■ **Exercise description**
Produce as output only the lines below starting at the line with "intros Hs Hc Hp. unfold build_workload." and continuing through the line with "as Hn by (apply", each one exactly as written.

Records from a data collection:
(* ===== verification/FactoryWorkloads.v ===== *)
(** * pkg/factory: what the workloads and services are, and that they serve the manager

    The workload of a node group and the service of a component, of every RisingWave the
    webhook accepts; the factory keeps the promise [WorkloadFactory] the manager relies on. *)

From S2P Require Import Prelude GoStrings GoPaths ApiTypes ApiErrors RisingWaveManager Workloads ManagerState WorkloadSync WorkloadConvergence ScaleHelper.
From S2P Require Import ManagerImpl EnvSort RisingWaveWebhook FactoryBase FactoryEnvs FactoryPods FactoryObjects FactorySpec FactoryPodSpec.

(** ** What a workload is *)

Definition template_of (s : ObjectSpec) : option PodTemplateSpec :=
  match s with
  | DeploymentObject d => Some (dep_Template d)
  | CloneSetObject c => Some (cls_Template c)
  | StatefulSetObject s => Some (sts_Template _ s)
  | AdvancedStatefulSetObject s => Some (sts_Template _ s)
  | _ => None
  end.

Definition selector_of (s : ObjectSpec) : gmap string string :=
  match s with
  | DeploymentObject d => dep_Selector d
  | CloneSetObject c => cls_Selector c
  | StatefulSetObject s => sts_Selector _ s
  | AdvancedStatefulSetObject s => sts_Selector _ s
  | ServiceObject s => ssp_Selector s
  | _ => ∅
  end.

(** The service a stateful set names. *)
Definition service_of (s : ObjectSpec) : option string :=
  match s with
  | StatefulSetObject s => Some (sts_ServiceName _ s)
  | AdvancedStatefulSetObject s => Some (sts_ServiceName _ s)
  | _ => None
  end.

(** The components whose pods have a state. *)
Definition stateful (c : string) : bool :=
  bool_decide (c ∈ [ComponentMeta; ComponentCompute; ComponentStandalone]).

Definition workload_kind (kruise : bool) (c : string) : object_kind :=
  if stateful c then if kruise then KAdvancedStatefulSet else KStatefulSet
  else if kruise then KCloneSet else KDeployment.

Definition partition_ok (ng : RisingWaveNodeGroup) : Prop :=
  is_done (partition_number (ru_Partition (rollingUpdateOrDefault
    (us_RollingUpdate (ng_UpgradeStrategy ng))))) = true.

Lemma node_group_partition regexp dns cmp kruise ng :
  node_group_ok regexp dns cmp kruise ng -> partition_ok ng.
Proof.
  intros H. pose proof (ngo_partition _ _ _ _ _ H) as Hp. unfold partition_ok.
  unfold nodeGroupPartitionExistAndIsString, partition_string in Hp.
  destruct (us_RollingUpdate _) as [[mu [[n|s]|] ms]|]; cbn; try done.
  destruct Hp as [n Hn]; [done|]. cbn in Hn. by rewrite Hn.
Qed.

(** What the factory needs of a RisingWave. *)
Record buildable (rw : RisingWave) : Prop := {
  bu_stores : stores_set rw;
  bu_partition : Forall partition_ok (all_node_groups (rws_Components (rw_Spec rw)));
  bu_frontend l : l ∈ dom (pom_Labels (rws_AdditionalFrontendServiceMetadata (rw_Spec rw))) ->
    HasPrefix l "risingwave/" = false;
  bu_meta l : l ∈ dom (pom_Labels (rws_AdditionalMetaServiceMetadata (rw_Spec rw))) ->
    HasPrefix l "risingwave/" = false;
}.

Lemma accepted_buildable (O : RangeOrder) (HO : RangeOrderOk O) regexp dns cmp available rw :
  RisingWave_validateCreate regexp dns cmp available rw = Done None -> buildable rw.
Proof.
  rewrite validateCreate_None by done. intros (_ & Hf & Hm & _ & Hs & _ & Hg & _).
  split; [by apply stores_ok_set| |done|done].
  eapply Forall_impl; [exact Hg|]. intros ng. apply node_group_partition.
Qed.

Section workloads.
Context (v : string) `{L : FactoryLib} `{C : ControllerReference ObjectSpec} {CO : ControllerReferenceOk C}.
Context `{H : Heap} `{N : NameSort}.
Abbreviation Obj := (Object ObjectSpec).

(** The builder of a kind. *)
Definition builder (f : RisingWaveObjectFactory) (kruise : bool) (c : string)
  : string -> RisingWaveNodeGroup -> PodTemplateSpec -> outcome Obj :=
  if stateful c then if kruise then newAdvancedStatefulSet f else newStatefulSet f
  else if kruise then newCloneSet f else newDeployment f.

Record workload_of (rw : RisingWave) (kruise : bool) (c : string) (ng : RisingWaveNodeGroup)
    (o : Obj) : Prop := {
  wo_kind : o_Kind o = workload_kind kruise c;
  wo_meta : system_meta rw v (workload_name rw c (ng_Name ng)) c (Some (ng_Name ng)) true (o_Meta o);
  wo_replicas : o_SpecReplicas o = Some (ng_Replicas ng);
  wo_selector : selector_of (o_Spec o) =
    {[ LabelRisingWaveName := om_Name (rw_Meta rw); LabelRisingWaveComponent := c;
       LabelRisingWaveGroup := ng_Name ng ]};
  wo_service : service_of (o_Spec o) = if stateful c then Some (workload_name rw c "") else None;
  wo_template : exists t, template_of (o_Spec o) = Some t /\
    pod_of rw v c (ng_Name ng) (ng_RestartAt ng) t;
}.

Lemma pod_of_gate rw c g r t :
  pod_of rw v c g r t -> pod_of rw v c g r (with_readiness_gate t).
Proof. by intros [H1 H2 H3 H4 H5 H6 H7]; split. Qed.

Ltac built :=
  eexists; split; [reflexivity|]; split; cbn;
    match goal with Hst : stateful _ = _ |- _ => unfold workload_kind; rewrite ?Hst end; try done.

Lemma built_workload rw c kruise ng :
  stores_set rw -> component_group c (ng_Name ng) -> (kruise = true -> partition_ok ng) ->
  exists o, build_workload (NewRisingWaveObjectFactory rw v) c ng
      (builder (NewRisingWaveObjectFactory rw v) kruise c) = Done o /\
    workload_of rw kruise c ng o.
Proof.
  intros Hs Hc Hp. unfold build_workload.
  destruct (pod_built rw v c (overrideFieldsOfNodeGroup (NewRisingWaveObjectFactory rw v) ng))
    as (t & Ht & Hpod); [by destruct Hc|done|]. rewrite Ht. run_monad.
  destruct (group_meta rw v c (ng_Name ng) Hc) as (m & Hm & Hsys).
  assert (exists o, builder (NewRisingWaveObjectFactory rw v) kruise c c
      (overrideFieldsOfNodeGroup (NewRisingWaveObjectFactory rw v) ng) t = Done o /\
    workload_of rw kruise c ng o) as (o & Hb & Ho).
  { assert (componentName (NewRisingWaveObjectFactory rw v) c "" = Done (workload_name rw c ""))
      as Hn by (apply componentName_group; by destruct Hc).
    unfold builder. destruct (stateful c) eqn:Hst, kruise;
      unfold newAdvancedStatefulSet, newStatefulSet, newCloneSet, newDeployment;
      cbn [ng_Name overrideFieldsOfNodeGroup] in *; rewrite Hm; run_monad; rewrite ?Hn.
    - destruct (is_done_inv _ (Hp eq_refl)) as [n Hpn].
      unfold buildUpgradeStrategyForAdvancedStatefulSet. cbn [ng_UpgradeStrategy overrideFieldsOfNodeGroup].
      rewrite Hpn. run_monad. built. eexists; split; [reflexivity|]. by apply pod_of_gate.
    - built. eauto.
    - built. eexists; split; [reflexivity|]. by apply pod_of_gate.
    - built. eauto. }
  rewrite Hb. exists o. split; [|done]. unfold mustSetControllerReference.
  by rewrite reference_set by apply (sm_namespace _ _ _ _ _ _ _ (wo_meta _ _ _ _ _ Ho)).
Qed.

(** ** The factory, by component and kind *)

Definition new_workload (kruise : bool) (c : string) (rw : RisingWave) (group : string)
  : outcome (option Obj) :=
  let F := Factory v in
  if bool_decide (c = ComponentMeta) then
    if kruise then @ManagerImpl.NewMetaAdvancedStatefulSet _ F rw group
    else @ManagerImpl.NewMetaStatefulSet _ F rw group
  else if bool_decide (c = ComponentFrontend) then
    if kruise then @ManagerImpl.NewFrontendCloneSet _ F rw group
    else @ManagerImpl.NewFrontendDeployment _ F rw group
  else if bool_decide (c = ComponentCompute) then
    if kruise then @ManagerImpl.NewComputeAdvancedStatefulSet _ F rw group
    else @ManagerImpl.NewComputeStatefulSet _ F rw group
  else if kruise then @ManagerImpl.NewCompactorCloneSet _ F rw group
  else @ManagerImpl.NewCompactorDeployment _ F rw group.

Lemma new_workload_unfold kruise c rw group :
  c ∈ group_components ->
  new_workload kruise c rw group =
    o ← newWorkloadObjectForComponentNodeGroup (NewRisingWaveObjectFactory rw v) c group
          (builder (NewRisingWaveObjectFactory rw v) kruise c); Done (Some o).
Proof. intros Hc. by_component Hc; by destruct kruise. Qed.

(** The group of a name. *)
Definition group_named (rw : RisingWave) (c group : string) : option RisingWaveNodeGroup :=
  gs ← node_groups rw c; snd <$> find_index (fun g => bool_decide (ng_Name g = group)) gs.

Lemma group_named_spec rw c group ng :
  c ∈ group_components -> group_named rw c group = Some ng ->
  GetNodeGroup rw c group = Done (Some ng) /\ ng_Name ng = group /\
  ng ∈ all_node_groups (rws_Components (rw_Spec rw)).
Proof.
  intros Hc Hg. unfold GetNodeGroup, GetNodeGroups. unfold group_named in Hg.
  destruct (node_groups rw c) as [gs|] eqn:Hgs; [|done]. cbn in Hg. run_monad.
  rewrite Hg. split; [done|].
  apply fmap_Some in Hg as ([i ng'] & Hfind & ->).
  apply find_index_Some in Hfind as (Hi & Hname & _). cbn. case_bool. split; [done|].
  apply list_elem_of_lookup_2 in Hi. unfold all_node_groups.
  by_component Hc; cbn in Hgs; injection Hgs as <-; rewrite !elem_of_app; auto.
Qed.

Lemma workload_built rw kruise c group ng :
  buildable rw -> c ∈ group_components -> group_named rw c group = Some ng ->
  exists o, new_workload kruise c rw group = Done (Some o) /\ workload_of rw kruise c ng o.
Proof.
  intros Hb Hc Hg. rewrite new_workload_unfold by done.
  destruct (group_named_spec _ _ _ _ Hc Hg) as (Hget & <- & Hin).
  unfold newWorkloadObjectForComponentNodeGroup. cbn [f_risingwave NewRisingWaveObjectFactory].
  rewrite Hget. run_monad.
  destruct (built_workload rw c kruise ng (bu_stores _ Hb)) as (o & -> & Ho).
  - by apply component_group_intro.
  - intros _. pose proof (bu_partition _ Hb) as Hp. rewrite Forall_forall in Hp. by apply Hp.
  - eauto.
Qed.

Lemma expected_group_named rw c expected g :
  c ∈ group_components -> buildExpectedGroupSet rw c = Done expected ->
  g ∈ expected <-> is_Some (group_named rw c g).
Proof.
  intros Hc. unfold buildExpectedGroupSet, GetNodeGroups, group_named.
  destruct (node_groups rw c) as [gs|] eqn:Hgs; run_monad.
  - intros [= <-]. unfold buildKeyMapFromList. rewrite elem_of_list_to_set. cbn.
    change (snd <$> find_index (fun g0 => bool_decide (ng_Name g0 = g)) gs)
      with (first_keyed ng_Name g gs).
    destruct (first_keyed ng_Name g gs) as [ng|] eqn:Hf.
    + apply first_keyed_Some in Hf as [Hin <-]. split; [eauto|].
      intros _. by apply list_elem_of_fmap_2.
    + apply first_keyed_None in Hf. split; [done|by intros [? ?]].
  - exfalso. by by_component Hc.
Qed.

Lemma meta_synced rw name c g m o :
  in_int64 (om_Generation (rw_Meta rw)) -> o_Meta (B := ObjectSpec) o = m ->
  system_meta rw v name c g true m -> isObjectSynced rw (Some o) = true.
Proof.
  intros Hgen Ho Hm. unfold isObjectSynced, label.
  rewrite Ho, (sm_label_generation _ _ _ _ _ _ _ Hm). cbn [default from_option id generation_label].
  case_bool_decide; [done|]. rewrite ParseInt64_FormatInt by done. by apply bool_decide_true.
Qed.

(** The factory keeps its promise to the manager. *)
Lemma factory_promise rw kruise c expected :
  buildable rw -> in_int64 (om_Generation (rw_Meta rw)) -> c ∈ group_components ->
  (forall g, g ∈ expected -> is_Some (group_named rw c g)) ->
  WorkloadFactory (workload_kind kruise c) rw expected (new_workload kruise c rw)
    (workload_name rw c) (om_Namespace (rw_Meta rw)).
Proof.
  intros Hb Hgen Hc Hexp. split; [apply _|]. intros g Hg.
  destruct (Hexp g Hg) as [ng Hng].
  destruct (workload_built rw kruise c g ng Hb Hc Hng) as (o & -> & Ho).
  apply group_named_spec in Hng as (_ & <- & _); [|done].
  pose proof (wo_meta _ _ _ _ _ Ho) as Hm.
  exists o. split; [done|]. split; [apply Ho|]. split.
  { unfold group_of, label. by rewrite (sm_label_group _ _ _ _ _ _ _ Hm). }
  split; [apply Hm|]. split; [apply Hm|]. by eapply meta_synced.
Qed.
End workloads.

■ **Result of this exercise**
  intros Hs Hc Hp. unfold build_workload.
  destruct (pod_built rw v c (overrideFieldsOfNodeGroup (NewRisingWaveObjectFactory rw v) ng))
    as (t & Ht & Hpod); [by destruct Hc|done|]. rewrite Ht. run_monad.
  destruct (group_meta rw v c (ng_Name ng) Hc) as (m & Hm & Hsys).
  assert (exists o, builder (NewRisingWaveObjectFactory rw v) kruise c c
      (overrideFieldsOfNodeGroup (NewRisingWaveObjectFactory rw v) ng) t = Done o /\
    workload_of rw kruise c ng o) as (o & Hb & Ho).
  { assert (componentName (NewRisingWaveObjectFactory rw v) c "" = Done (workload_name rw c ""))
      as Hn by (apply componentName_group; by destruct Hc).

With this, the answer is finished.